* Task brief: Below are the entries. Transcribe exactly the lines from the one with "from the end, and" through the one with "#[export] Instance built_mapping", ends included, and leave out all others.

* Given data:
- - - -

(* ===== verification/Slice.v ===== *)
(** * Slice: indexing and slicing

    The index and slice opcodes of the VM (src/internal/bytecode/vm.go): the
    position of an element of a list, string or byte string, negative positions
    from the end, and slices with optional bounds and step.  A position is a
    Go [int], whose arithmetic wraps. *)

From S2P Require Import Prelude Utf8 GoText Value Machine RuneInfo RangeIter.
#[local] Open Scope Z_scope.

(** A provider of rune mappings: what [runtime.StringRuneInfo] promises its
    callers. *)
Class RuneMapping := {
  rune_info : gostring -> RuneInfo;
  rune_info_ok : forall s, describes (rune_info s) s }.

(** The uncached builder is one, whatever capacity slices are given. *)
#[export] Instance built_mapping : RuneMapping := {|
  rune_info := fun s => fst (buildRuneInfo (fun n => n) s);
  rune_info_ok := fun s => buildRuneInfo_describes (fun n => n) s |}.

(** [indexInt]. *)
Definition indexInt (value : Value) : result VMError Z :=
  match value with
  | VSmallInt i => Ok i
  | VInt i => if negb (is_int64 i) then Err (Classified (bs "ValueError") (bs "index is out of range"))
              else Ok i
  | _ => Err (Classified (bs "TypeError") (bs "index must be int, got " ++ TypeName value))
  end.

(** ** Bounds *)

(** [sliceBounds]. *)
Definition sliceBounds (startValue endValue : Value) (exclusive : bool) (length : Z)
    : result VMError (Z * Z) :=
  let* start := (if IsNull startValue then Ok 0 else indexInt startValue) in
  let* end_ := (if IsNull endValue then Ok length
                else let* i := indexInt endValue in
                     Ok (if exclusive then i else wrap64 (i + 1))) in
  let start := if start <? 0 then wrap64 (length + start) else start in
  let end_ := if end_ <? 0 then wrap64 (length + end_) else end_ in
  let start := if start <? 0 then 0 else start in
  let end_ := if end_ <? 0 then 0 else end_ in
  let start := if start >? length then length else start in
  let end_ := if end_ >? length then length else end_ in
  let end_ := if end_ <? start then start else end_ in
  Ok (start, end_).

(** [for i := start; i < stop; i += step], or [i > stop]: the positions
    appended, [None] when the fuel runs out. *)
Fixpoint slice_loop (fuel : nat) (i stop step : Z) : option (list Z) :=
  match fuel with
  | O => None
  | S n =>
      if (if step >? 0 then i <? stop else i >? stop)
      then cons i <$> slice_loop n (wrap64 (i + step)) stop step
      else Some []
  end.
Definition put_variant (v : EnumVariantDef) : result gostring (list byte) :=
  let* backing := match ev_BackingValue v with
                  | None => Ok (put_u8 0)
                  | Some b => let* x := appendMetadataValue b in Ok (put_u8 1 ++ x)
                  end in
  Ok (appendString (ev_Name v) ++ put_u16 (ev_FieldCount v) ++ backing).

Definition put_indices (l : list Z) : list byte := put_list put_u64 l.

Definition put_class_constant (c : BytecodeClass) : result gostring (list byte) :=
  let* decs := appendDecoratorMetadata (bc_Decorators c) in
  let* methods := appendDecoratorMetadataMap (bc_MethodDecorators c) in
  let* statics := appendDecoratorMetadataMap (bc_StaticDecorators c) in
  Ok (put_u8 9 ++ appendString (bc_Name c) ++ appendString (bc_Doc c) ++ put_u64 (bc_Index c)
      ++ decs ++ methods ++ statics).

Definition unsupported (what : String.string) : result gostring (list byte) :=
  Err (bs "unsupported bytecode constant: " ++ bs what).

(** [appendConstant]. *)
Definition appendConstant (k : Constant) : result gostring (list byte) :=
  match k with
  | KValue v =>
      match appendScalar v with
      | Some b => Ok b
      | None =>
          match v with
          | VType n => Ok (put_u8 8 ++ appendString n)
          | VBytecodeClass m n i => put_class_constant (class_value m n [] i [] ∅ ∅)
          | VDict es => if zlen es =? 0 then Ok (put_u8 10) else unsupported "non-empty dict literal"
          | VList es => if zlen es =? 0 then Ok (put_u8 11) else unsupported "non-empty list literal"
          | VSet es => if zlen es =? 0 then Ok (put_u8 12) else unsupported "non-empty set literal"
          | VBytes l => Ok (put_u8 13 ++ put_text l)
          | VPendingDefault => Ok (put_u8 14)
          | _ => Err (bs "unsupported bytecode constant " ++ TypeName v)
          end
      end
  | KDecoratorTarget t =>
      let* function := appendFunctionMetadata (dt_Function t) in
      let* decs := appendDecoratorMetadata (dt_Decorators t) in
      Ok (put_u8 6 ++ appendString (dt_Target t) ++ function ++ appendClassMetadata (dt_Class t)
          ++ decs)
  | KEnumDef e =>
      let* variants := put_list_result put_variant (en_Variants e) in
      let* methods := put_map (fun l => Ok (put_indices l)) (en_MethodIndices e) in
      Ok (put_u8 7 ++ appendString (en_Name e) ++ appendString (en_Module e)
          ++ appendString (en_BackingType e) ++ variants
          ++ put_list appendString (en_Implements e) ++ methods)
  | KClass c => put_class_constant c
  end.

(** ** Reading *)

(** [string(r.read(int(r.u32())))]. *)
Definition read_text : rdM gostring := rd n <- u32; read n.

(** An integer constant: on a parse error the nil [big.Int] is dereferenced. *)
Definition read_int : rdM Value :=
  rd text <- read_text;
  match ParseIntLiteral text with
  | Some i => rret (if is_int64 i then VSmallInt i else VInt i)
  | None => rpanic
  end.
(** C37: no goroutine is stuck: each one can take its next step, unless it waits
    for a slot, every slot is taken, and a goroutine that has one can take its
    own next step; a caller that releases always frees its slot. *)
Theorem pool_progress (maxConcurrent queueSize : Z) (pol : OverloadPolicy) (n : nat) (s : system)
    (i : nat) (t : pc) :
  0 < maxConcurrent -> reachable (NewPool maxConcurrent queueSize pol) n s ->
  threads s !! i = Some t ->
  (is_Some (sys_step i Go s) \/
   ((t = Waiting \/ t = Queuing) /\ count has_slot (threads s) = maxConcurrent /\
    exists j u, threads s !! j = Some u /\ has_slot u = true /\ is_Some (sys_step j Go s))) /\
  (t = Releasing -> exists s', sys_step i Go s = Some s' /\ threads s' !! i = Some Freed).
Proof.
  intros Hm R Ht. pose proof (reachable_invariant _ _ _ _ _ Hm R) as I.
  destruct (slots_of_new _ _ _ _ Hm I) as [Es Hs]. split.
  - destruct (decide (t = Waiting \/ t = Queuing)) as [Hw|Hw].
    2:{ left. eapply enabled; [done|done|tauto|tauto]. }
    destruct (Z.lt_ge_cases (count has_slot (threads s)) maxConcurrent) as [Hlt|Hge].
    + left. unfold sys_step. rewrite Ht. cbn [mbind option_bind].
      destruct Hw as [-> | ->]; cbn; rewrite Es; cbn; unfold try_send; cbn;
        rewrite (proj2 (Z.ltb_lt _ _)) by done; cbn; by eexists.
    + right. split; [done|]. split; [lia|].
      destruct (count_pos has_slot (threads s)) as (j & u & Hj & Hu); [lia|].
      exists j, u. split_and!; [done|done|]. eapply enabled; [done|done| |]; by intros ->.
  - intros ->. pose proof (count_member has_slot _ _ _ Ht eq_refl).
    unfold sys_step. rewrite Ht. cbn [mbind option_bind thread_step]. rewrite Es.
    unfold try_recv. cbn [buffered]. rewrite (proj2 (Z.ltb_lt _ _)) by lia. cbn.
    eexists. split; [reflexivity|]. cbn. apply list_lookup_insert_eq. by eapply lookup_lt_Some.
Qed.
(* ===== verification/Environment.v ===== *)
(** * Environment: the lexical scopes of the evaluator

    [runtime.Environment] (src/internal/runtime/environment.go): a scope keeps
    its first four names in an inline array and the rest in a map, and points
    to its enclosing scope.  Scopes are shared (closures capture them), so they
    live in a heap; so do the [Frozen] flags of lists and instances, which
    [ShallowFreeze] (freeze.go) sets in place, and the backing arrays of the
    slices of overloads.  The specification is a map of names per scope.  Each
    operation runs alone: the lock a walk drops between two scopes is not
    modelled. *)

From stdpp Require Import sorting fin_map_dom gmap.
From S2P Require Import Prelude GoText Value.
#[local] Open Scope Z_scope.

(** ** Values *)

(** A Go slice of functions: its backing array and its length. *)
Record slice := mkSlice { array : nat; len : nat }.

(** The values that the environment looks into; a list and an instance are
    pointers, a dict and a set are structs with a flag of their own, a function
    is a handle. *)
Inductive EnvValue :=
| EList (ptr : Z)
| EInstance (ptr : Z)
| EDict (data : Z) (Frozen : bool)
| ESet (elements : Z) (Frozen : bool)
| EFunction (fn : Z)
| EOverloadedFunction (Name : gostring) (Overloads : slice)
| EOther (v : Value).

(** [Binding]. *)
Record Binding := mkBinding {
  BValue : EnvValue; Constant : bool; Imported : bool; ImportSource : gostring }.

(** [Environment]; a nil map is [None] or the empty map, a [*TypeRef] is its
    address. *)
Record Environment := mkEnv {
  inline : list (gostring * Binding);
  store : option (gmap gostring Binding);
  typeBindings : gmap gostring gostring;
  typeAliases : gmap gostring Z;
  outer : option nat }.

(** The array sizes are [len(e.inline)]. *)
Definition inlineMax : nat := 4.

(** The heap: the scopes by address, the lists and instances that are frozen,
    the backing arrays with the cells written so far and their capacity. *)
Record heap (E : Type) := mkHeap {
  envs : gmap nat E; next : nat; frozen : gset Z; arrays : gmap nat (list Z * nat) }.
Arguments mkHeap {E}.
Arguments envs {E}.
Arguments next {E}.
Arguments frozen {E}.
Arguments arrays {E}.

(** ** One scope *)

Definition inline_index (name : gostring) (l : list (gostring * Binding)) : option nat :=
  fst <$> list_find (fun p => fst p = name) l.
Lemma scanned_render (s : gostring) (k : nat) (toks : list Token) (ls : list (gostring * Type_)) (pre : gostring) :
  is_ascii s = true -> Forall (fun l => simple_lexeme (fst l) (snd l)) ls ->
  (pre = [] \/ pre = [Byte.x20]) -> drop k s = pre ++ render ls -> scanned s k toks ->
  map (fun t => (Literal t, tok_Type t)) toks = ls ++ [([], T_EOF)].
Proof.
  intros Ha Hls. revert k toks pre. induction Hls as [|[lit T] ls Hl _ IH]; intros k toks pre Hpre Hd Hscan.
  - assert (Hskip : forall j, skips (drop k (runes s)) (drop j (runes s)) -> at_token (drop j (runes s)) ->
      (runes_len s <= j)%nat).
    { intros j Hsk Htok. rewrite ascii_drop, Hd in Hsk by done. change (render []) with (@nil byte) in Hsk.
      rewrite app_nil_r in Hsk.
      assert (E : drop j (runes s) = []).
      { destruct Hpre as [-> | ->]; [|apply skips_space in Hsk; [|done]];
          (apply skips_at_token in Hsk; [done|exact I]). }
      apply (f_equal length) in E. rewrite length_drop, runes_length in E. simpl in E. lia. }
    destruct Hscan as [k j t Hsk Hkj Htok Hty Hat|k j e t toks Hsk Hkj Htok Hty Hat Hscan].
    + destruct Hat as [_ Hat]. rewrite Hty in Hat. destruct Hat as [_ E]. cbn. by rewrite E, Hty.
    + exfalso. specialize (Hskip j Hsk Htok). pose proof (rune_at_end s j Hskip) as H0.
      assert (Hn : longest_operator (ahead s j) = None)
        by (unfold ahead; rewrite H0; by apply longest_operator_none).
      destruct Hat as [_ Hat].
      assert (Hlex : ~ lexeme_at s t j e).
      { intros [_ [H|[_ [(H & _)|(_ & H & _)]]]]; [congruence|by rewrite H0, isLetter_0 in H|by rewrite H0 in H]. }
      destruct (tok_Type t); try done; try (by destruct Hat as [_ Hat]).
      * by destruct Hat as (_ & Hat & _).
      * destruct Hat as (_ & _ & Hq & [Hq1|Hq1] & _);
          destruct (Hq 0%nat) as [Hq2 _]; try (destruct (Triple t); lia); rewrite Nat.add_0_r in Hq2; congruence.
  - cbn [fst snd] in Hl. rewrite render_cons in Hd.
    destruct (simple_first lit T Hl) as (b0 & t0 & El & F1 & _ & _ & _ & _ & Hat0 & _).
    assert (Hskip : forall j, skips (drop k (runes s)) (drop j (runes s)) -> at_token (drop j (runes s)) ->
      drop j s = lit ++ Byte.x20 :: render ls).
    { intros j Hsk Htok. rewrite (ascii_drop s k), Hd in Hsk by done.
      assert (E : drop j (runes s) = map byte_val (lit ++ Byte.x20 :: render ls)).
      { destruct Hpre as [-> | ->]; [|apply skips_space in Hsk; [|done]];
          (apply skips_at_token in Hsk; [done|apply Hat0]). }
      rewrite ascii_drop in E by done. by apply map_byte_val_inj. }
    destruct Hscan as [k j t Hsk Hkj Htok Hty Hat|k j e t toks Hsk Hkj Htok Hty Hat Hscan].
    + exfalso. specialize (Hskip j Hsk Htok). destruct Hat as [_ Hat]. rewrite Hty in Hat. destruct Hat as [Hz _].
      rewrite (ascii_rune_at s j b0) in Hz; [done|done|].
      rewrite <- (Nat.add_0_r j), <- lookup_drop, Hskip, El. done.
    + specialize (Hskip j Hsk Htok).
      destruct (simple_token s lit (render ls) T t j e Ha Hl Hskip Hat Hty) as (E1 & E2 & ->).
      cbn [map app]. rewrite E1, E2. f_equal. apply (IH (j + length lit)%nat toks [Byte.x20]); [by right| |done].
      by rewrite <- drop_drop, Hskip, drop_app_length.
Qed.

(** C40: scanning inverts printing: a list of operators, words of ASCII letters
    and digits, and decimal integers, written with a space after each, scans to
    exactly those lexemes with their types (reserved words with theirs), and
    then the end of the source. *)
Theorem scan_render (ls : list (gostring * Type_)) :
  Forall (fun l => simple_lexeme (fst l) (snd l)) ls ->
  exists toks, tokens (render ls) = Some toks /\
    map (fun t => (Literal t, tok_Type t)) toks = ls ++ [([], T_EOF)].
Proof.
  intros Hls. destruct (at_New (render ls)) as [Ha Ei].
  destruct (tokens_n_spec (S (S (length (render ls)))) (New (render ls)) 0 Ha) as (toks & H1 & H2).
  { rewrite Ei. pose proof (runes_len_le (render ls)). lia. }
  exists toks. split; [exact H1|]. rewrite Ei in H2.
  apply (scanned_render (render ls) 0 toks ls []); [by apply render_ascii|done|by left|done|done].
Qed.
End Tokens.

Definition example_lexemes : list (gostring * Type_) :=
  [(bs "let", T_Let); (bs "x9", T_Ident); (bs "??=", T_NullCoalesceAssign); (bs "0420", T_Int);
   (bs "..<", T_RangeExcl); (bs "_", T_Ident)].

Lemma scan_render_witness :
  exists toks, tokens (render example_lexemes) = Some toks /\
    map (fun t => (Literal t, tok_Type t)) toks = example_lexemes ++ [([], T_EOF)].
Proof.
  apply (scan_render (letters := ascii_letters)).
  repeat (constructor;
    [first [ apply simple_operator; apply (bool_decide_unpack _); by vm_compute
           | apply simple_int; [reflexivity|by repeat constructor]
           | apply (simple_word Byte.x6c); [reflexivity|reflexivity|by repeat constructor]
           | apply (simple_word Byte.x78); [reflexivity|reflexivity|by repeat constructor]
           | apply (simple_word Byte.x5f); [reflexivity|reflexivity|by repeat constructor]]|]).
  constructor.
Defined.

(** An empty block comment does not end: its second star is taken for the mark
    of a documentation comment and the search for the end starts after it, so
    the rest of the source is swallowed. *)
Lemma empty_block_comment (l : UnicodeLetters) :
  option_map (map tok_Type) (tokens (bs "/**/ let x = 1;")) = Some [T_EOF].
Proof. by vm_compute. Qed.

(** A NUL character ends the source. *)
Lemma nul_ends_source (l : UnicodeLetters) :
  option_map (map tok_Type) (tokens (bs "+ " ++ [Byte.x00] ++ bs " + +")) = Some [T_Plus; T_EOF].
Proof. by vm_compute. Qed.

- - - -

* Output of the task:
    from the end, and slices with optional bounds and step.  A position is a
    Go [int], whose arithmetic wraps. *)

From S2P Require Import Prelude Utf8 GoText Value Machine RuneInfo RangeIter.
#[local] Open Scope Z_scope.

(** A provider of rune mappings: what [runtime.StringRuneInfo] promises its
    callers. *)
Class RuneMapping := {
  rune_info : gostring -> RuneInfo;
  rune_info_ok : forall s, describes (rune_info s) s }.

(** The uncached builder is one, whatever capacity slices are given. *)
#[export] Instance built_mapping : RuneMapping := {|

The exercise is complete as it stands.